Among the lines below, return each one that contains the word "returns".

- _Data extracted from a collection_:
════════════════
(* ===== verification/ShellParse.v ===== *)
(** * The parser of the shell is total, and parses what is printed

    Every text is parsed to a well-formed command or refused with one of the
    messages of sh.c, whatever the nesting: the fuel of the recursion is enough.
    Every well-formed command has a text that is parsed to it. *)

From Stdlib Require Import Ascii String.
From S2P Require Import Prelude Machine Grep Printf Sysfile Shell.
Local Open Scope Z_scope.
Local Open Scope list_scope.

(** ** Returning or refusing

    [tp m Q s]: started in [s], [m] returns a result that satisfies [Q] or
    panics with a message of the parser. *)

Definition messages : list string :=
  ["syntax"; "missing file for redirection"; "too many args"; "syntax - missing )"; "parseblock"]%string.

Definition tp {A} (m : M Z A) (Q : A → Z → Prop) (s : Z) : Prop :=
  match m s with
  | Ret a s' => Q a s'
  | Panic msg => msg ∈ messages
  | _ => False
  end.

Lemma tp_bind {A B} (m : M Z A) (f : A → M Z B) Q s :
  tp m (λ a s', tp (f a) Q s') s → tp (m ≫= f) Q s.
Proof. unfold tp, mbind, M_bind. by destruct (m s). Qed.

Lemma tp_mono {A} (m : M Z A) (P Q : A → Z → Prop) s :
  tp m P s → (∀ a s', P a s' → Q a s') → tp m Q s.
Proof. unfold tp. destruct (m s); naive_solver. Qed.

Lemma tp_panic {A} msg (Q : A → Z → Prop) s : msg ∈ messages → tp (panic msg) Q s.
Proof. done. Qed.

(** ** Words *)

Definition word_byte (c : Z) : bool := nonzero c && negb (found whitespace c) && negb (found symbols c).

(** A string of a command: some bytes that are neither white space nor symbols. *)
Definition word (w : list Z) : bool := negb (bool_decide (w = [])) && forallb word_byte w.

Definition redirections : list (Z * Z) :=
  [(O_RDONLY, 0); (Z.lor O_WRONLY (Z.lor O_CREATE O_TRUNC), 1); (Z.lor O_WRONLY O_CREATE, 1)].

(** A well-formed command over words that satisfy [P]: at most nine arguments,
    and the redirections of the three operators. *)
Fixpoint wf_cmd {W} (P : W → Prop) (c : cmd W) : Prop :=
  match c with
  | EXEC argv => Forall P argv ∧ (Z.of_nat (length argv) < MAXARGS)
  | REDIR c file mode fd => wf_cmd P c ∧ P file ∧ (mode, fd) ∈ redirections
  | PIPE l r => wf_cmd P l ∧ wf_cmd P r
  | LIST l r => wf_cmd P l ∧ wf_cmd P r
  | BACK c => wf_cmd P c
  end.
(* ===== verification/Virtio.v ===== *)
(** * The disk driver: kernel/virtio_disk.c

    The driver and the device share the descriptors, the ring of available
    requests and the ring of used ones.  Any number of processes call
    [virtio_disk_rw]; the code between two waits runs under [disk.vdisk_lock],
    so that the steps of the system are these parts, the interrupt handler and
    the steps of the device.  [v_woken] lists the channels that were passed to
    [wakeup], and [v_mmio] the writes to the registers of the device.

    An address that the driver gives to the device is a constructor: the request
    header on the kernel stack of a process, the data of a buffer, the status
    byte of a request. *)

From S2P Require Import Prelude Machine Bio.

Module Virtio.

Definition NUM : Z := 8.
Definition VRING_DESC_F_NEXT : Z := 1.
Definition VRING_DESC_F_WRITE : Z := 2.
Definition VIRTIO_BLK_T_IN : Z := 0.
Definition VIRTIO_BLK_T_OUT : Z := 1.

Inductive addr : Type :=
  | Null
  | Header (t : Z)
  | Data (b : Z)
  | Status (i : Z).

Record VRingDesc := VDesc { d_addr : addr; d_len : Z; d_flags : Z; d_next : Z }.

(** [struct virtio_blk_outhdr], whose field [reserved] is 0. *)
Record outhdr := OutHdr { h_type : Z; h_sector : Z }.

(** [struct disk], and what the driver and the device read and write of the
    buffers and of the stacks. *)
Record vdisk := VDisk {
  desc : Z → VRingDesc;
  avail_idx : Z;
  avail_ring : Z → Z;
  used_id : Z;
  used_elems : Z → Z;
  vfree : Z → bool;
  used_idx : Z;
  info_b : Z → option Z;
  info_status : Z → Z;
  b_disk : Z → Z;
  b_blockno : Z → Z;
  b_data : Z → block;
  buf0 : Z → outhdr;
  v_woken : list chan;
  v_mmio : list (Z * Z)
}.

Definition set_desc f v := VDisk f (avail_idx v) (avail_ring v) (used_id v) (used_elems v) (vfree v) (used_idx v) (info_b v) (info_status v) (b_disk v) (b_blockno v) (b_data v) (buf0 v) (v_woken v) (v_mmio v).
Definition set_avail n f v := VDisk (desc v) n f (used_id v) (used_elems v) (vfree v) (used_idx v) (info_b v) (info_status v) (b_disk v) (b_blockno v) (b_data v) (buf0 v) (v_woken v) (v_mmio v).
Definition set_used n f v := VDisk (desc v) (avail_idx v) (avail_ring v) n f (vfree v) (used_idx v) (info_b v) (info_status v) (b_disk v) (b_blockno v) (b_data v) (buf0 v) (v_woken v) (v_mmio v).
Definition set_vfree f v := VDisk (desc v) (avail_idx v) (avail_ring v) (used_id v) (used_elems v) f (used_idx v) (info_b v) (info_status v) (b_disk v) (b_blockno v) (b_data v) (buf0 v) (v_woken v) (v_mmio v).
Definition set_used_idx n v := VDisk (desc v) (avail_idx v) (avail_ring v) (used_id v) (used_elems v) (vfree v) n (info_b v) (info_status v) (b_disk v) (b_blockno v) (b_data v) (buf0 v) (v_woken v) (v_mmio v).
Definition set_info_b f v := VDisk (desc v) (avail_idx v) (avail_ring v) (used_id v) (used_elems v) (vfree v) (used_idx v) f (info_status v) (b_disk v) (b_blockno v) (b_data v) (buf0 v) (v_woken v) (v_mmio v).
Definition set_info_status f v := VDisk (desc v) (avail_idx v) (avail_ring v) (used_id v) (used_elems v) (vfree v) (used_idx v) (info_b v) f (b_disk v) (b_blockno v) (b_data v) (buf0 v) (v_woken v) (v_mmio v).
Definition set_b_disk f v := VDisk (desc v) (avail_idx v) (avail_ring v) (used_id v) (used_elems v) (vfree v) (used_idx v) (info_b v) (info_status v) f (b_blockno v) (b_data v) (buf0 v) (v_woken v) (v_mmio v).
Definition set_b_data f v := VDisk (desc v) (avail_idx v) (avail_ring v) (used_id v) (used_elems v) (vfree v) (used_idx v) (info_b v) (info_status v) (b_disk v) (b_blockno v) f (buf0 v) (v_woken v) (v_mmio v).
Definition set_b_blockno f v := VDisk (desc v) (avail_idx v) (avail_ring v) (used_id v) (used_elems v) (vfree v) (used_idx v) (info_b v) (info_status v) (b_disk v) f (b_data v) (buf0 v) (v_woken v) (v_mmio v).
Definition set_buf0 f v := VDisk (desc v) (avail_idx v) (avail_ring v) (used_id v) (used_elems v) (vfree v) (used_idx v) (info_b v) (info_status v) (b_disk v) (b_blockno v) (b_data v) f (v_woken v) (v_mmio v).
Definition set_woken l v := VDisk (desc v) (avail_idx v) (avail_ring v) (used_id v) (used_elems v) (vfree v) (used_idx v) (info_b v) (info_status v) (b_disk v) (b_blockno v) (b_data v) (buf0 v) l (v_mmio v).
Definition set_mmio l v := VDisk (desc v) (avail_idx v) (avail_ring v) (used_id v) (used_elems v) (vfree v) (used_idx v) (info_b v) (info_status v) (b_disk v) (b_blockno v) (b_data v) (buf0 v) (v_woken v) l.

(** ** Descriptors *)

Definition alloc_desc : M vdisk Z :=
  f ← gets vfree;
  match first_such f (seqZ 0 NUM) with
  | Some i => modify (λ v, set_vfree (fset (vfree v) i false) v) ;; mret i
  | None => mret (-1)
  end.

(** [wakeup(c)], and a write to a register. *)
Definition wake (c : chan) : M vdisk unit := modify (λ v, set_woken (v_woken v ++ [c]) v).
Definition write_reg (r x : Z) : M vdisk unit := modify (λ v, set_mmio (v_mmio v ++ [(r, x)]) v).

(** [&disk.free[0]] and a buffer, as channels *)
Definition free_chan : chan := ("disk.free"%string, 0).
Definition buf_chan (b : Z) : chan := ("buffer"%string, b).

Definition VIRTIO_MMIO_QUEUE_NOTIFY : Z := 0x050.
Definition VIRTIO_MMIO_INTERRUPT_ACK : Z := 0x064.

Definition free_desc (i : Z) : M vdisk unit :=
  if i >=? NUM then panic "virtio_disk_intr 1" else
  f ← gets vfree;
  if (f i : bool) then panic "virtio_disk_intr 2" else
  modify (λ v, set_desc (fset (desc v) i (VDesc Null (d_len (desc v i)) (d_flags (desc v i)) (d_next (desc v i)))) v) ;;
  modify (λ v, set_vfree (fset (vfree v) i true) v) ;;
  wake free_chan.

Fixpoint free_chain (fuel : nat) (i : Z) : M vdisk unit :=
  match fuel with
  | O => out_of_fuel
  | S fuel' =>
      free_desc i ;;
      d ← gets desc;
      if nonzero (Z.land (d_flags (d i)) VRING_DESC_F_NEXT) then free_chain fuel' (d_next (d i)) else mret tt
  end.

(** The loop of [alloc3_desc], with the descriptors that it has so far. *)
Fixpoint alloc_descs (n : nat) (ixs : list Z) : M vdisk (option (list Z)) :=
  match n with
  | O => mret (Some ixs)
  | S n' =>
      i ← alloc_desc;
      if i <? 0 then for_each ixs free_desc ;; mret None
      else alloc_descs n' (ixs ++ [i])
  end.

Definition alloc3_desc : M vdisk (option (list Z)) := alloc_descs 3 [].

(** ** Requests *)

(** From the formatting of the descriptors to the notification of the device. *)
Definition submit (t b : Z) (write : bool) (i0 i1 i2 : Z) : M vdisk unit :=
  sector ← gets (λ v, u32 (b_blockno v b * (BSIZE / 512)));
  modify (λ v, set_buf0 (fset (buf0 v) t
    (OutHdr (if write then VIRTIO_BLK_T_OUT else VIRTIO_BLK_T_IN) sector)) v) ;;
  modify (λ v, set_desc (fset (desc v) i0 (VDesc (Header t) 16 VRING_DESC_F_NEXT i1)) v) ;;
  modify (λ v, set_desc (fset (desc v) i1
    (VDesc (Data b) BSIZE (Z.lor (if write then 0 else VRING_DESC_F_WRITE) VRING_DESC_F_NEXT) i2)) v) ;;
  modify (λ v, set_info_status (fset (info_status v) i0 0) v) ;;
  modify (λ v, set_desc (fset (desc v) i2 (VDesc (Status i0) 1 VRING_DESC_F_WRITE 0)) v) ;;
  modify (λ v, set_b_disk (fset (b_disk v) b 1) v) ;;
  modify (λ v, set_info_b (fset (info_b v) i0 (Some b)) v) ;;
  modify (λ v, set_avail (avail_idx v) (fset (avail_ring v) (avail_idx v `mod` NUM) i0) v) ;;
  modify (λ v, set_avail (u16 (avail_idx v + 1)) (avail_ring v) v) ;;
  write_reg VIRTIO_MMIO_QUEUE_NOTIFY 0.

(** [virtio_disk_rw] up to its wait for the device: it waits for descriptors or
    returns its chain. *)
Definition virtio_disk_rw_start (t b : Z) (write : bool) : M vdisk (Z * Z * Z) :=
  ixs ← alloc3_desc;
  match ixs with
  | Some [i0; i1; i2] => submit t b write i0 i1 i2 ;; mret (i0, i1, i2)
  | _ => sleep_on free_chan
  end.

(** [virtio_disk_rw] from its wait for the device. *)
Definition virtio_disk_rw_finish (b i0 : Z) : M vdisk unit :=
  d ← gets b_disk;
  if d b =? 1 then sleep_on (buf_chan b) else
  modify (λ v, set_info_b (fset (info_b v) i0 None) v) ;;
  free_chain (Z.to_nat NUM) i0.

(** The loop of [virtio_disk_intr]. *)
Fixpoint intr_loop (fuel : nat) : M vdisk unit :=
  match fuel with
  | O => out_of_fuel
  | S fuel' =>
      v ← gets id;
      if used_idx v `mod` NUM =? used_id v `mod` NUM then mret tt else
      let i := used_elems v (used_idx v) in
      if negb (info_status v i =? 0) then panic "virtio_disk_intr status" else
      match info_b v i with
      | None => undefined "null buffer"
      | Some b =>
          modify (λ v, set_b_disk (fset (b_disk v) b 0) v) ;;
          wake (buf_chan b) ;;
          modify (λ v, set_used_idx ((used_idx v + 1) `mod` NUM) v) ;;
          intr_loop fuel'
      end
  end.

(** The ring has [NUM] entries; [isr] is the interrupt status register. *)
Definition virtio_disk_intr (isr : Z) : M vdisk unit :=
  intr_loop (S (Z.to_nat NUM)) ;;
  write_reg VIRTIO_MMIO_INTERRUPT_ACK (Z.land isr 0x3).

(** ** Initialisation *)

(** The registers that the driver reads, and the offsets of those that it
    writes. *)
Record registers := Regs {
  MAGIC_VALUE : Z; VERSION : Z; DEVICE_ID : Z; VENDOR_ID : Z; DEVICE_FEATURES : Z; QUEUE_NUM_MAX : Z
}.

Definition VIRTIO_MMIO_DRIVER_FEATURES : Z := 0x020.
Definition VIRTIO_MMIO_GUEST_PAGE_SIZE : Z := 0x028.
Definition VIRTIO_MMIO_QUEUE_SEL : Z := 0x030.
Definition VIRTIO_MMIO_QUEUE_NUM : Z := 0x038.
Definition VIRTIO_MMIO_QUEUE_PFN : Z := 0x040.
Definition VIRTIO_MMIO_STATUS : Z := 0x070.

(** The bits of the status register, and the features that the driver does not
    accept, in the order of the code. *)
Definition VIRTIO_CONFIG_S_ACKNOWLEDGE : Z := 1.
Definition VIRTIO_CONFIG_S_DRIVER : Z := 2.
Definition VIRTIO_CONFIG_S_DRIVER_OK : Z := 4.
Definition VIRTIO_CONFIG_S_FEATURES_OK : Z := 8.
Definition refused_features : list Z := [5; 7; 11; 12; 27; 29; 28].

(** The result is the sequence of the register writes; [pages] is the address of
    [disk.pages]. *)
Definition virtio_disk_init (r : registers) (pages : Z) : M vdisk (list (Z * Z)) :=
  if negb (MAGIC_VALUE r =? 0x74726976) || negb (VERSION r =? 1) || negb (DEVICE_ID r =? 2) ||
     negb (VENDOR_ID r =? 0x554d4551)
  then panic "could not find virtio disk" else
  let status1 := VIRTIO_CONFIG_S_ACKNOWLEDGE in
  let status2 := Z.lor status1 VIRTIO_CONFIG_S_DRIVER in
  let features := foldl (λ f k, Z.land f (Z.lnot (Z.shiftl 1 k))) (DEVICE_FEATURES r) refused_features in
  let status3 := Z.lor status2 VIRTIO_CONFIG_S_FEATURES_OK in
  let status4 := Z.lor status3 VIRTIO_CONFIG_S_DRIVER_OK in
  if QUEUE_NUM_MAX r =? 0 then panic "virtio disk has no queue 0" else
  if QUEUE_NUM_MAX r <? NUM then panic "virtio disk max queue too short" else
  modify (set_desc (λ _, VDesc Null 0 0 0)) ;;
  modify (set_avail 0 (λ _, 0)) ;;
  modify (set_used 0 (λ _, 0)) ;;
  for_each (seqZ 0 NUM) (λ i, modify (λ v, set_vfree (fset (vfree v) i true) v)) ;;
  mret [(VIRTIO_MMIO_STATUS, status1); (VIRTIO_MMIO_STATUS, status2); (VIRTIO_MMIO_DRIVER_FEATURES, u32 features);
        (VIRTIO_MMIO_STATUS, status3); (VIRTIO_MMIO_STATUS, status4); (VIRTIO_MMIO_GUEST_PAGE_SIZE, PGSIZE);
        (VIRTIO_MMIO_QUEUE_SEL, 0); (VIRTIO_MMIO_QUEUE_NUM, NUM); (VIRTIO_MMIO_QUEUE_PFN, u32 (Z.shiftr pages PGSHIFT))].

End Virtio.
(** The process waits while the device or the interrupt handler has its request,
    and frees its chain after that. *)
Lemma finish_spec :
  virtio_disk_rw_finish b i (vd s) =
    if bool_decide (i ∈ todo s ++ used s) then Sleep (buf_chan b) (vd s) else Ret tt (finished i j k (vd s)).
Proof using I Ep.
  unfold virtio_disk_rw_finish. erewrite bind_Ret by reflexivity. cbv beta. rewrite (vi_disk s I _ _ _ _ _ _ Ep).
  destruct (bool_decide (i ∈ todo s ++ used s)); [done|]. change (0 =? 1) with false. cbv iota.
  erewrite bind_Ret by reflexivity. change (Z.to_nat NUM) with 8%nat.
  destruct finish_distinct as (Hij & Hik & Hjk). destruct (vi_chain s I _ _ _ _ _ _ Ep) as [E0 E1 E2 _ _ _].
  destruct (finish_free i) as [Ri Fi]; [set_solver|]. destruct (finish_free j) as [Rj Fj]; [set_solver|].
  destruct (finish_free k) as [Rk Fk]; [set_solver|]. set (v := set_info_b _ _).
  cbn [free_chain]. erewrite bind_Ret by (apply free_desc_spec; [lia|done]). erewrite bind_Ret by reflexivity. cbv beta.
  assert (desc (freed_desc i v) i = VDesc Null 16 1 j) as ->.
  { simpl. rewrite fset_eq, E0. done. }
  cbn [d_flags d_next]. change (nonzero (Z.land 1 VRING_DESC_F_NEXT)) with true. cbv iota.
  erewrite bind_Ret by (apply free_desc_spec; [lia|simpl; by rewrite fset_ne]). erewrite bind_Ret by reflexivity. cbv beta.
  assert (∃ f, desc (freed_desc j (freed_desc i v)) j = VDesc Null BSIZE f k ∧ nonzero (Z.land f VRING_DESC_F_NEXT) = true)
    as (f & -> & Hf).
  { eexists. simpl. rewrite fset_eq, !fset_ne, E1 by done. split; [done|]. by destruct write. }
  cbn [d_flags d_next]. rewrite Hf.
  erewrite bind_Ret by (apply free_desc_spec; [lia|simpl; by rewrite !fset_ne]). erewrite bind_Ret by reflexivity. cbv beta.
  assert (desc (freed_desc k (freed_desc j (freed_desc i v))) k = VDesc Null 1 2 0) as ->.
  { simpl. rewrite fset_eq, !fset_ne, E2 by done. done. }
  done.
Qed.

Hypothesis Hd : i ∉ todo s ++ used s.
Let s' := set_pc t Idle (set_vd (finished i j k (vd s)) s).

Lemma finish_pc t' : pcs s' t' = if t' =? t then Idle else pcs s t'.
Proof. done. Qed.

Lemma finish_owns t' x : x ∈ owns (pcs s' t') ↔ x ∈ owns (pcs s t') ∧ x ∉ [i; j; k].
Proof.
  rewrite finish_pc. destruct (Z.eqb_spec t' t) as [->|Hne].
  - rewrite Ep. simpl. set_solver.
  - split; [|naive_solver]. intros Hx. split; [done|]. intros Hx'. apply Hne, (vi_disjoint s I _ _ x); [done|by rewrite Ep].
Qed.

Lemma finish_waiting t' b' w i0 i1 i2 :
  pcs s' t' = Waiting b' w i0 i1 i2 ↔ t' ≠ t ∧ pcs s t' = Waiting b' w i0 i1 i2.
Proof. rewrite finish_pc. destruct (Z.eqb_spec t' t) as [->|Hne]; naive_solver. Qed.

Lemma finish_vfree x : vfree (vd s') x = false ↔ vfree (vd s) x = false ∧ x ∉ [i; j; k].
Proof.
  simpl. unfold fset. rewrite !not_elem_of_cons. pose proof (not_elem_of_nil x). repeat case_match; naive_solver lia.
Qed.

Lemma vinv_finish : vinv s'.
Proof.
  split.
  - intros t'. rewrite finish_pc. destruct (Z.eqb_spec t' t); [by apply NoDup_nil|apply (vi_nodup s I)].
  - intros t1 t2 x. rewrite !finish_owns. intros [H1 _] [H2 _]. by eapply (vi_disjoint s I).
  - intros x Hx. rewrite finish_vfree, (vi_taken s I x Hx). setoid_rewrite finish_owns. naive_solver.
  - intros t' x [Hx _]%finish_owns. by eapply (vi_range s I).
  - intros t' b' w i0 i1 i2 [Hne E]%finish_waiting.
    assert (∀ x, x ∈ [i0; i1; i2] → x ≠ i ∧ x ≠ j ∧ x ≠ k) as Hx.
    { intros x Hx. assert (x ∈ owns (pcs s' t')) as [_ H]%finish_owns.
      { rewrite finish_pc. destruct (Z.eqb_spec t' t); [done|]. by rewrite E. }
      set_solver. }
    eapply chain_ok_keep; [by apply (vi_chain s I)| |done|done| |by left].
    + intros x Hx1. destruct (Hx x Hx1) as (? & ? & ?). simpl. by rewrite !fset_ne.
    + simpl. apply fset_ne. apply Hx. by left.
  - intros t1 t2 b'. rewrite !finish_pc. destruct (Z.eqb_spec t1 t), (Z.eqb_spec t2 t); try done. apply (vi_buf s I).
  - intros t' b'. rewrite finish_pc. destruct (Z.eqb_spec t' t); [done|]. apply (vi_blockno s I).
  - apply (vi_heads s I).
  - intros h Hh. destruct (vi_head s I h Hh) as (t' & b' & w & i1 & i2 & E). exists t', b', w, i1, i2.
    apply finish_waiting. split; [|done]. intros ->. rewrite Ep in E. injection E as -> -> -> -> ->. done.
  - intros t' b' w i0 i1 i2 [Hne E]%finish_waiting. by apply (vi_disk s I _ _ _ _ _ _ E).
  - intros b' Hno. simpl. destruct (decide (b' = b)) as [->|Hb].
    + rewrite (vi_disk s I _ _ _ _ _ _ Ep). by rewrite bool_decide_false.
    + apply (vi_idle s I). intros t' w i0 i1 i2 E. apply (Hno t' w i0 i1 i2), finish_waiting. split; [|done].
      intros ->. rewrite Ep in E. naive_solver.
  - apply (vi_avail s I).
  - apply (vi_used s I).
Qed.

End finish.
(* ===== verification/MkfsMain.v ===== *)
(** * The image of mkfs

    [main] of mkfs/mkfs.c leaves an image that the kernel's file system can
    mount: the superblock, the bitmap, the inodes, the files of the command line
    and a root directory that names them. *)

From Stdlib Require Import Ascii String.
From S2P Require Import Prelude Machine CString Bio Cache Log Txn Fs FsBlocks FsInode FsFile FsWrite FsDir Printf Mkfs MkfsImage.
Import Mkfs.
Local Open Scope Z_scope.
Local Open Scope list_scope.

(** ** The image in terms of the command line *)

Definition fs_name (arg : list Z) : list Z := strip_underscore (strip_user arg).

(** The entries of the root directory for files with the names [names]. *)
Definition root_bytes (names : list (list Z)) : list Z :=
  encode_dirent ROOTINO (str ".") ++ encode_dirent ROOTINO (str "..") ++
  concat (imap (λ k name, encode_dirent (Z.of_nat k + 2) name) names).

(** The files of the image, inode by inode: the root directory and the files. *)
Definition image_files (files : list (list Z * list Z)) : list (Z * list Z) :=
  (T_DIR, root_bytes (fs_name ∘ fst <$> files)) :: ((λ f, (T_FILE, f.2)) <$> files).

Definition bytes_ok (l : list Z) : Prop := Forall (λ b, 0 ≤ b < 256) l.

(** ** Inode allocation *)

Lemma new_inode_ok V t : file_ok x V (Dinode t 0 0 1 0 (λ _, 0)).
Proof.
  assert (∀ bn, blockmap V (Dinode t 0 0 1 0 (λ _, 0)) bn = 0) as Hz.
  { intros bn. unfold blockmap. simpl. by destruct (bn <? NDIRECT). }
  split; simpl; try done; try (intros *; rewrite ?Hz; done).
  intros bn. rewrite Hz. unfold BSIZE. lia.
Qed.

(** The state after [ialloc]. *)
Definition with_new (s : mkfs) (t : Z) : mkfs :=
  with_inode (Mk (img s) (freeinode s + 1) (freeblock s) (nsect s)) (freeinode s) (Dinode t 0 0 1 0 (λ _, 0)).

Lemma with_new_post s fs t : good s fs → Z.of_nat (length fs) + 1 < NINODES → - 2 ^ 15 ≤ t < 2 ^ 15 →
  inode_post x (closed s) (freeinode s) (Dinode t 0 0 1 0 (λ _, 0)) (closed (with_new s t)).
Proof.
  intros Hg Hlen Ht. apply (with_inode_post (Mk (img s) (freeinode s + 1) (freeblock s) (nsect s))).
  - pose proof (gd_count _ _ Hg). lia.
  - apply (file_din_ok x super_ok (closed s)); [apply new_inode_ok|]. unfold shorts_ok. simpl. lia.
Qed.

Lemma with_new_holds s fs t : good s fs → Z.of_nat (length fs) + 1 < NINODES → - 2 ^ 15 ≤ t < 2 ^ 15 →
  holds (closed (with_new s t)) (freeinode s) t [] ∧
  ∀ n, owned (closed (with_new s t)) (inode_at x (closed (with_new s t)) (freeinode s)) n → n = 0.
Proof.
  intros Hg Hlen Ht. pose proof (ip_self _ _ _ _ _ (with_new_post s fs t Hg Hlen Ht)) as He.
  set (V := closed (with_new s t)) in *. set (i := freeinode s) in *. set (di := Dinode t 0 0 1 0 (λ _, 0)) in *.
  assert (∀ bn, 0 ≤ bn → blockmap V (inode_at x V i) bn = 0) as Hz.
  { intros bn Hbn. rewrite (blockmap_din_eq V _ di) by done. unfold blockmap. simpl. by destruct (bn <? NDIRECT). }
  split; [split|].
  - by destruct He as (-> & _).
  - by destruct He as (_ & -> & -> & -> & _).
  - by destruct He as (_ & _ & _ & _ & -> & _).
  - apply (file_ok_din_eq V di); [by apply din_eq_sym|]. apply new_inode_ok.
  - done.
  - intros bn Hbn. rewrite Hz by lia. done.
  - intros a Ha. rewrite Hz; [done|]. apply Z.div_pos; simpl in *; [lia|done].
  - intros n [->|(bn & Hbn & <-)]; [|apply Hz; lia]. destruct He as (_ & _ & _ & _ & _ & Ha). by apply (Ha NDIRECT).
Qed.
════════════════
- _Your response_:
    [tp m Q s]: started in [s], [m] returns a result that satisfies [Q] or
    returns its chain. *)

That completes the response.